The purpose of the study was to devise and evaluate crosslinked nanoassemblies to achieve enhanced drug delivery to tumors.

Methods

A novel copolymer comprised of polyethylene glycol 5000 (PEG114), Vitamin E (VE) and thioctic acid (TA) with a molar ratio of PEG114:VE:TA at 1:4:4 was synthesized. The resulting PEG114-VE4-TA4 copolymer self-assembled into micelles, which formed polydisulfide crosslinks catalyzed by dithiothreitol. Employing paclitaxel as a model drug, the crosslinked PEG114-VE4-TA4 micelles were characterized for the physicochemical and biological properties.

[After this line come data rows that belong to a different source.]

(* ===== verification/FlushProps.v ===== *)
(** The properties of the flush's decisions, batches and names
    ([src/src/flush.rs], [src/src/schema.rs]). *)

From S2P Require Import Prelude RecordModel Fs Memtable MemtableProps Flush.

Definition builders_of (xs : list (bytes * Entry)) : builders :=
  mk_builders (r_pk ∘ row_of <$> xs) (r_lsn ∘ row_of <$> xs) (r_op ∘ row_of <$> xs)
    (r_value ∘ row_of <$> xs) (zlen xs).
Definition batch_of (xs : list (bytes * Entry)) : RecordBatch := (finish (builders_of xs)).1.

Lemma batch_rows_of xs : batch_rows (batch_of xs) = row_of <$> xs.
Proof.
  unfold batch_rows. simpl. induction xs as [|x xs IH]; simpl; [done |]. f_equal. exact IH.
Qed.
Lemma batch_of_agree xs : columns_agree (batch_of xs).
Proof. unfold columns_agree, batch_of. simpl. by rewrite !length_fmap. Qed.

Lemma builders_snoc xs x :
  builders_of (xs ++ [x]) =
    let b := builders_of xs in
    mk_builders (pks b ++ [x.1]) (lsns b ++ [as_i64 (e_lsn x.2)])
      (ops b ++ [op_code (e_op x.2)])
      (values b ++ [match e_op x.2 with Put => Some (e_value x.2) | Delete => None end])
      (rows b + 1).
Proof. unfold builders_of. rewrite !fmap_app. simpl. f_equal. lens. Qed.

Lemma batch_loop l : ∀ out xs, zlen xs < BATCH_ROWS →
  ∃ chunks rest,
    fold_left batch_step l (out, builders_of xs) =
      (out ++ (batch_of <$> chunks), builders_of rest) ∧
    xs ++ l = concat chunks ++ rest ∧
    Forall (λ c, zlen c = BATCH_ROWS) chunks ∧ zlen rest < BATCH_ROWS.
Proof.
  induction l as [|x l IH]; intros out xs Hxs.
  - exists [], xs. simpl. rewrite !app_nil_r. split_and!; [done.. | constructor | done].
  - cbn [fold_left]. destruct x as [k e].
    assert (batch_step (out, builders_of xs) (k, e) =
      (if zlen (xs ++ [(k, e)]) =? BATCH_ROWS
       then (out ++ [batch_of (xs ++ [(k, e)])], builders_of [])
       else (out, builders_of (xs ++ [(k, e)])))) as ->.
    { unfold batch_of. rewrite builders_snoc. unfold batch_step. cbn [rows fst snd].
      replace (rows (builders_of xs)) with (zlen xs) by done.
      replace (zlen (xs ++ [(k, e)])) with (zlen xs + 1) by lens.
      by destruct (zlen xs + 1 =? BATCH_ROWS). }
    destruct (_ =? _) eqn:E; zbool.
    + destruct (IH (out ++ [batch_of (xs ++ [(k, e)])]) []) as (chunks & rest & -> & Hc & Hf & Hr);
        [done |].
      exists ((xs ++ [(k, e)]) :: chunks), rest. split_and!; [| | by constructor | done].
      * by rewrite fmap_cons, <- app_assoc.
      * simpl. rewrite <- !app_assoc, <- Hc. done.
    + destruct (IH out (xs ++ [(k, e)])) as (chunks & rest & -> & Hc & Hf & Hr).
      { autorewrite with hg_len in *. lia. }
      exists chunks, rest. split_and!; [done | | done..]. by rewrite <- Hc, <- app_assoc.
Qed.

Lemma concat_fmap_fmap {A B} (f : A → B) (ls : list (list A)) :
  concat ((λ l : list A, f <$> l) <$> ls) = f <$> concat ls.
Proof. induction ls as [|l ls IH]; simpl; [done |]. by rewrite fmap_app, <- IH. Qed.

Section properties.
Context {T : Type} `{SkipMapLaws T}.
Implicit Types m : Memtable T.

Lemma batches_parts m :
  ∃ chunks rest, batches m = batch_of <$> chunks ++ (if 0 <? zlen rest then [rest] else []) ∧
    mt_iter m = concat (chunks ++ (if 0 <? zlen rest then [rest] else [])) ∧
    Forall (λ c, zlen c = BATCH_ROWS) chunks ∧ zlen rest < BATCH_ROWS.
Proof.
  destruct (batch_loop (mt_iter m) [] []) as (chunks & rest & E & Hc & Hf & Hr); [done |].
  change (builders_of []) with no_rows in E. simpl in Hc.
  exists chunks, rest. split_and!; [| | done..].
  - unfold batches. rewrite E, fmap_app. simpl.
    replace (rows (builders_of rest)) with (zlen rest) by done.
    destruct (0 <? zlen rest); [done |]. by rewrite app_nil_r.
  - rewrite Hc, concat_app. f_equal.
    destruct (0 <? zlen rest) eqn:Ez; [symmetry; apply app_nil_r |]. zbool.
    apply zlen_zero_inv. pose proof (zlen_nonneg rest). lia.
Qed.

Lemma batches_rows m :
  concat (batch_rows <$> batches m) = row_of <$> mt_iter m ∧ Forall columns_agree (batches m).
Proof.
  destruct (batches_parts m) as (chunks & rest & -> & -> & _ & _). split.
  - rewrite <- list_fmap_compose.
    rewrite (list_fmap_ext _ (λ l : list _, row_of <$> l)) by (intros; apply batch_rows_of).
    apply concat_fmap_fmap.
  - apply Forall_fmap, Forall_true. apply batch_of_agree.
Qed.

(** Staging loses nothing. The batches are the memtable's rows in key order,
    cut into full batches of [BATCH_ROWS] and one shorter last one, none empty; the
    four columns of a batch have the same length, so building it cannot panic. *)
Theorem batches_complete m :
  ∃ parts, batches m = batch_of <$> parts ∧
    concat (batch_rows <$> batches m) = row_of <$> mt_iter m ∧
    Forall columns_agree (batches m) ∧
    Forall (λ p, 0 < zlen p ≤ BATCH_ROWS) parts ∧
    ∀ full last, parts = full ++ [last] → Forall (λ p, zlen p = BATCH_ROWS) full.
Proof.
  destruct (batches_rows m) as [Hrows Hagree].
  destruct (batches_parts m) as (chunks & rest & Hb & _ & Hf & Hr).
  eexists. split; [exact Hb |]. split; [done |]. split; [done |]. split.
  - apply Forall_app. split; [eapply Forall_impl; [exact Hf |]; simpl; unfold BATCH_ROWS; lia |].
    destruct (0 <? zlen rest) eqn:Ez; repeat constructor; zbool; lia.
  - intros full lst Ep. destruct (0 <? zlen rest) eqn:Ez.
    + by apply app_inj_tail in Ep as [-> _].
    + rewrite app_nil_r in Ep. rewrite Ep, Forall_app in Hf. apply Hf.
Qed.

Lemma plan_write m rs published :
  mt_holds m rs → rs ≠ [] → published < max_lsn_of rs → plan published m = Plan_Write (max_lsn_of rs).
Proof.
  intros Hm Hne Hp. unfold plan. destruct (mt_is_empty m) eqn:E.
  { by apply (mt_is_empty_holds _ _ Hm) in E. }
  destruct Hm as [_ ->]. by rewrite (proj2 (Z.leb_gt _ _)).
Qed.

(** A row carries its entry. The LSN column keeps any LSN below 2^63, a
    tombstone is a row with a null value and the delete code, and a put is a row
    with its value, so nothing else is null. *)
Theorem row_faithful k e :
  0 ≤ e_lsn e < 2 ^ 63 →
  let r := row_of (k, e) in
  r_pk r = k ∧ r_lsn r = e_lsn e ∧ as_u64 (r_lsn r) = e_lsn e ∧
  (r_op r = op_code Delete ↔ e_op e = Delete) ∧
  r_value r = (match e_op e with Put => Some (e_value e) | Delete => None end).
Proof.
  intros Hl r. subst r. unfold row_of, as_i64, as_u64. simpl.
  rewrite !(Z.mod_small (e_lsn e + 2 ^ 63)) by lia.
  replace (e_lsn e + 2 ^ 63 - 2 ^ 63) with (e_lsn e) by lia.
  rewrite Z.mod_small by lia. split_and!; try done. by destruct (e_op e).
Qed.

(** C26: the plan of a flush, on every branch: nothing for an empty memtable,
    nothing to write exactly when the published watermark is at or above every LSN
    the memtable holds, else a write whose watermark is the highest of them. Once
    that watermark is published, planning the same memtable again writes nothing. *)
Theorem plan_outcomes published m rs :
  mt_holds m rs →
  match plan published m with
  | Plan_Empty => rs = []
  | Plan_AlreadyPublished w => rs ≠ [] ∧ w = max_lsn_of rs ∧ ∀ r, r ∈ rs → lsn r ≤ published
  | Plan_Write w =>
    rs ≠ [] ∧ w = max_lsn_of rs ∧ published < w ∧ (∀ r, r ∈ rs → lsn r ≤ w) ∧
    plan w m = Plan_AlreadyPublished w
  end.
Proof.
  intros Hm. pose proof (mt_is_empty_holds _ _ Hm) as Hemp. destruct Hm as [_ Hmax].
  unfold plan. rewrite Hmax. destruct (mt_is_empty m); [by apply Hemp |].
  assert (rs ≠ []) as Hne by (intros E; by apply Hemp in E).
  destruct (_ <=? published) eqn:E; zbool; split_and!; try done.
  - intros r Hr%max_lsn_of_elem. lia.
  - intros r. apply max_lsn_of_elem.
  - by rewrite Z.leb_refl.
Qed.
End properties.

(** Staging names. Two watermarks have two names, and names sort as texts in
    watermark order. *)
Theorem staging_path_ordered dir w1 w2 :
  is_u64 w1 → is_u64 w2 →
  String.compare (staging_path dir w1) (staging_path dir w2) = (w1 ?= w2) ∧
  (staging_path dir w1 = staging_path dir w2 → w1 = w2).
Proof.
  intros H1 H2.
  assert (String.compare (staging_path dir w1) (staging_path dir w2) = (w1 ?= w2)) as Hc.
  { unfold staging_path. rewrite !compare_app_same. by apply compare_padded. }
  split; [done |]. intros E. rewrite E, compare_refl_str in Hc. symmetry in Hc.
  by apply Z.compare_eq_iff in Hc.
Qed.

(** * Examples *)

Lemma row_faithful_witness :
  r_value (row_of (k1, mk_entry 7 Delete [])) = None ∧
  as_u64 (r_lsn (row_of (k1, mk_entry 7 Delete []))) = 7.
Proof.
  assert (0 ≤ e_lsn (mk_entry 7 Delete []) < 2 ^ 63) as H by (cbn [e_lsn]; lia).
  pose proof (row_faithful k1 (mk_entry 7 Delete []) H) as (_ & _ & Hl & _ & Hv).
  split; [exact Hv | exact Hl].
Defined.

Lemma batches_complete_witness :
  let m := mt_run (T := gmap bytes Entry) [put k2 1 v1; delete k1 2] in
  concat (batch_rows <$> batches m) = row_of <$> mt_iter m ∧ Forall columns_agree (batches m).
Proof.
  destruct (batches_complete (mt_run (T := gmap bytes Entry) [put k2 1 v1; delete k1 2]))
    as (parts & _ & Hr & Ha & _).
  split; [exact Hr | exact Ha].
Defined.

Lemma mt_two_holds :
  mt_holds (mt_run (T := gmap bytes Entry) [put k1 1 v1; delete k1 2]) [put k1 1 v1; delete k1 2].
Proof. exact (mt_run_holds [put k1 1 v1; delete k1 2] mt_new [] mt_new_holds). Qed.

Lemma plan_outcomes_witness :
  plan 0 (mt_run (T := gmap bytes Entry) [put k1 1 v1; delete k1 2]) = Plan_Write 2 ∧
  plan 2 (mt_run (T := gmap bytes Entry) [put k1 1 v1; delete k1 2]) = Plan_AlreadyPublished 2.
Proof.
  assert (plan 0 (mt_run (T := gmap bytes Entry) [put k1 1 v1; delete k1 2]) = Plan_Write 2)
    as E by (vm_compute; reflexivity).
  pose proof (plan_outcomes 0 _ _ mt_two_holds) as H. rewrite E in H.
  destruct H as (_ & _ & _ & _ & Hp). split; [exact E | exact Hp].
Defined.

Lemma staging_path_ordered_witness :
  String.compare (staging_path "d" 9) (staging_path "d" 10) = Lt.
Proof.
  apply (staging_path_ordered "d" 9 10); split; vm_compute; done.
Defined.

The pharmacokinetics and anticancer efficacy of paclitaxel-loaded crosslinked PEG114-VE4-TA4 micelles were assessed in a human ovarian cancer xenograft murine model.

Results

The crosslinked PEG114-VE4-TA4 micelles demonstrated markedly improved thermodynamic and kinetic stability. The disulfide crosslinks were responsive to the intracellular level of glutathione, which caused rapid disassembly of the micelles and accelerated drug release. Intravenous administration of paclitaxel-loaded crosslinked PEG114-VE4-TA4 micelles yielded approximately 3-fold and 5-fold higher plasma concentration than the non-crosslinked micelles and Taxol®, respectively, leading to increased drug accumulation in the tumor. Importantly, paclitaxel-loaded crosslinked micelles exerted superior tumor growth repression compared to the non-crosslinked counterparts and Taxol®.

Conclusions

These results suggest that the crosslinked PEG114-VE4-TA4 nanocarrier system is a promising platform for the delivery of hydrophobic anticancer agents.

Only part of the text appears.